В романтическом "Рене" в полной мере проявились и морализаторские качества "Исповеди" святого Августина, и "чувствительность" Руссо, и высшее мастерство в изображении романтически понятой "диалектики души". "Запредельность" судьбы Рене и есть эгоцентрический вектор, противоположный индивидуалистическому, указующему на автобиографические источники произведения. Воспользовавшись опытом Руссо, Шатобриан, тем не менее укорял его, как и своего Рене, в отказе от мечты в счастье. В этом современные исследователи видят разрыв Шатобриана с традицией Просвещения, "болезнь века", впервые исследованную французским писателем как "всеобщее зло". Имея перед собой задачу исследования "мировой скорби", автор "Духа христианства" "был вынужден ввести в рамки своей апологии несколько выдуманных картин, чтобы разоблачить эту новую разновидность порока и описать губительные последствия чрезмерной любви к одиночеству". Автор "Аталы" сокрушался: "Все вокруг страдают – и живущий в лачуге, и живущий во дворце; отовсюду слышатся стон и жалобы.

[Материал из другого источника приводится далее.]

(** The rows have their place in [T], and the cells the length of the slots. *)
Lemma scatter_rows_spec T pos cell slot off rows : forall r mem cur, zlen mem = zlen T ->
  (forall i, (r <= i < r + rows)%nat -> At pos cur i = Ok (off i) /\ holds_at T (off i) (slot i) /\
     holds (cell i) (fun w => zlen w = zlen (slot i))) ->
  match scatter_rows pos cell rows r (mem, cur) with
  | Ok (mem', cur') =>
      (forall i, (r <= i < r + rows)%nat -> exists w, cell i = Ok w) /\ zlen mem' = zlen T /\ advanced pos cur cur' r rows slot /\
      ((forall i, (r <= i < r + rows)%nat -> cell i = Ok (slot i)) ->
         keeps T mem mem' /\ forall i, (r <= i < r + rows)%nat -> done T mem' (off i) (zlen (slot i)))
  | Exn _ => exists i e, (r <= i < r + rows)%nat /\ cell i = Exn e
  | Oob => False
  end.
Proof.
  induction rows as [|rows IH]; intros r mem cur Hl Hr; cbn [scatter_rows].
  - split; [lia|]. split; [done|]. split; [apply advanced_0|]. intros _. split; [apply keeps_refl|lia].
  - destruct (Hr r ltac:(lia)) as (Ha & Hs & Hc). cbn [fst snd]. rewrite Ha. cbn [mbind res_bind].
    destruct (cell r) as [w|e|] eqn:Ec; [|by exists r, e; split; [lia|]|done]. cbn [holds mbind res_bind] in *.
    destruct (holds_at_bounds _ _ _ Hs) as [B1 B2]. destruct (store_bounds mem (off r) w ltac:(lia) ltac:(lia)) as (mem1 & E1 & Hl1).
    rewrite E1. cbn [mbind res_bind]. specialize (IH (S r) mem1 (Advance pos cur r (zlen w)) ltac:(lia)).
    destruct (scatter_rows pos cell rows (S r) _) as [[mem' cur']|e|].
    + destruct IH as (Hall & Hl' & Hadv & Hd).
      { intros i Hi. rewrite At_Advance by lia. apply Hr. lia. }
      split; [|split; [done|split; [by eapply advanced_S|]]].
      * intros i Hi. destruct (decide (i = r)) as [->|]; [by exists w|apply Hall; lia].
      * intros Heq. assert (w = slot r) as -> by (specialize (Heq r ltac:(lia)); congruence).
        destruct (store_done T mem (off r) (slot r) Hl Hs) as (m2 & E2 & _ & Hk & Hdone). rewrite E1 in E2. injection E2 as <-.
        destruct Hd as [Hk2 Hd]; [intros i Hi; apply Heq; lia|]. split; [by eapply keeps_trans|].
        intros i Hi. destruct (decide (i = r)) as [->|]; [by apply Hk2|apply Hd; lia].
    + destruct IH as (i & e' & Hi & E); [|exists i, e'; split; [lia|done]]. intros i Hi. rewrite At_Advance by lia. apply Hr. lia.
    + apply IH. intros i Hi. rewrite At_Advance by lia. apply Hr. lia.
Qed.

(** ** Text and binary *)

Lemma IsAsciiRun_forallb s : IsAsciiRun s = forallb (fun c => Z.land (b2z c) 0x80 =? 0) s.
Proof. exact (IsAsciiString_forallb s). Qed.

Lemma IsAsciiRun_app a b : IsAsciiRun (a ++ b) = IsAsciiRun a && IsAsciiRun b.
Proof. rewrite !IsAsciiRun_forallb. apply forallb_app. Qed.
(* ===== verification/ChunkSpec.v ===== *)
(** * The columnar path writes the row path's chunk (theorems about [Scatter])

    The chunk as the row path writes it, a line per row, and where everything is
    in it ([start]). The strided path and the cursor path each write every token
    and every slot of it at its place, by blocks; so [EncodeChunk] gives the bytes
    of the row path, or throws where it throws. *)

From S2P Require Import Prelude TdsTypes Utf16 ColumnMetadata RowReader Values Encoding Codecs CodecsSpec BcpRow BcpRowSpec Scatter ScatterCells ScatterSpec.

Section Chunks.
Context `{Hugeint} `{Floats} `{DuckDB} {S : Simdutf} {Spec : SimdutfSpec S}.

(** ** The chunk as the row path writes it *)

Fixpoint enc_row (row : nat) (cs : list column) : res bytes :=
  match cs with [] => Ok [] | c :: cs => b ← enc c row; bs ← enc_row row cs; Ok (b ++ bs) end.

Fixpoint enc_rows (rows r : nat) (cs : list column) : res bytes :=
  match rows with O => Ok [] | Datatypes.S rows => b ← enc_row r cs; bs ← enc_rows rows (Datatypes.S r) cs; Ok (z2b BCP_TOKEN_ROW :: b ++ bs) end.

Definition row_text (row : nat) (cs : list column) : bytes := concat ((fun c => slot c row) <$> cs).
Definition line (cs : list column) (row : nat) : bytes := z2b BCP_TOKEN_ROW :: row_text row cs.
Definition chunk_text (cs : list column) (r rows : nat) : bytes := concat (line cs <$> seq r rows).
Definition start (cs : list column) (row : nat) : Z := zlen (chunk_text cs 0 row).

(** All values of some rows are written, or some value is refused. *)
Definition all_written (cs : list column) (r rows : nat) : Prop := forall i c, (i < rows)%nat -> c ∈ cs -> exists w, enc c (r + i) = Ok w.
Definition some_refused (cs : list column) (r rows : nat) : Prop := exists i c e, (i < rows)%nat /\ c ∈ cs /\ enc c (r + i) = Exn e.

Lemma enc_row_all row cs : (forall c, c ∈ cs -> exists w, enc c row = Ok w) -> enc_row row cs = Ok (row_text row cs).
Proof.
  induction cs as [|c cs IH]; intros Hall; [done|]. cbn [enc_row]. destruct (Hall c) as [w E]; [by left|]. rewrite E. cbn [mbind res_bind].
  rewrite IH by (intros c' Hc; apply Hall; by right). unfold row_text. cbn [fmap list_fmap concat]. unfold slot at 2. by rewrite E.
Qed.

Lemma enc_row_some row cs c e : (forall c, c ∈ cs -> enc c row <> Oob) -> c ∈ cs -> enc c row = Exn e -> exists e', enc_row row cs = Exn e'.
Proof.
  intros Hn Hc He. induction cs as [|c0 cs IH]; [by apply elem_of_nil in Hc|]. cbn [enc_row]. destruct (enc c0 row) as [w|e0|] eqn:E0; [|by eexists|].
  - apply elem_of_cons in Hc as [->|Hc]; [congruence|]. destruct IH as [e' ->]; [intros c' Hc'; apply Hn; by right|done|]. by eexists.
  - exfalso. apply (Hn c0); [by left|done].
Qed.

Lemma enc_rows_all cs rows : forall r, all_written cs r rows -> enc_rows rows r cs = Ok (chunk_text cs r rows).
Proof.
  induction rows as [|rows IH]; intros r Hall; [done|]. cbn [enc_rows]. rewrite enc_row_all by (intros c Hc; destruct (Hall 0%nat c ltac:(lia) Hc) as [w E]; rewrite Nat.add_0_r in E; by eexists).
  cbn [mbind res_bind]. rewrite IH; [done|]. intros i c Hi Hc. destruct (Hall (Datatypes.S i) c ltac:(lia) Hc) as [w E]. exists w. rewrite <- E. f_equal. lia.
Qed.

Весь мир увидел, что и королевы могут рыдать, как простолюдинки, весь мир удивился слезам, застывшим в глазах королей!" ("L'habitant de la cabane, et celui des palais, tout souffre, tout g;mit ici-bas; les reines ont ;t; vues pleurant comme des simples femmes, et l'on s'est ;tonn; de la quantit; de larmes que contiennent les yeux des rois!") В "Замогильных записках" автор выразил "горечь сердца" по поводу "Рене": "Если бы Рене не существовал, я бы его не написал; если бы можно было его уничтожить, я бы его уничтожил: он опустошил дух части молодежи. Этот результат я не мог предвидеть, так как, напротив, хотел исправить положение".
По мнению автора "Духа христианства", одиночество – это результат утраты веры в бога и мистической связи человека с небом. По этому поводу К.Г. Юнг заметил, что христианизация как "возрождение в кругу сестер и братьев с матерью "Единой святой и Соборной Церковью" ("все человечество соединяется в общем наследии изначальных символов") была "особенно необходима эпохе, "когда люди совершенно утратили сознание взаимной связи, и это вследствие невероятной противоположности, царившей между рабством, с одной стороны, и свободой гражданина и господина – с другой". Тем значительнее прозорливость Шатобриана и его последователей. Они осознанно погрузились в глубины психики, чтобы увидеть задний план, "мифологический уровень", затемненную сторону человека.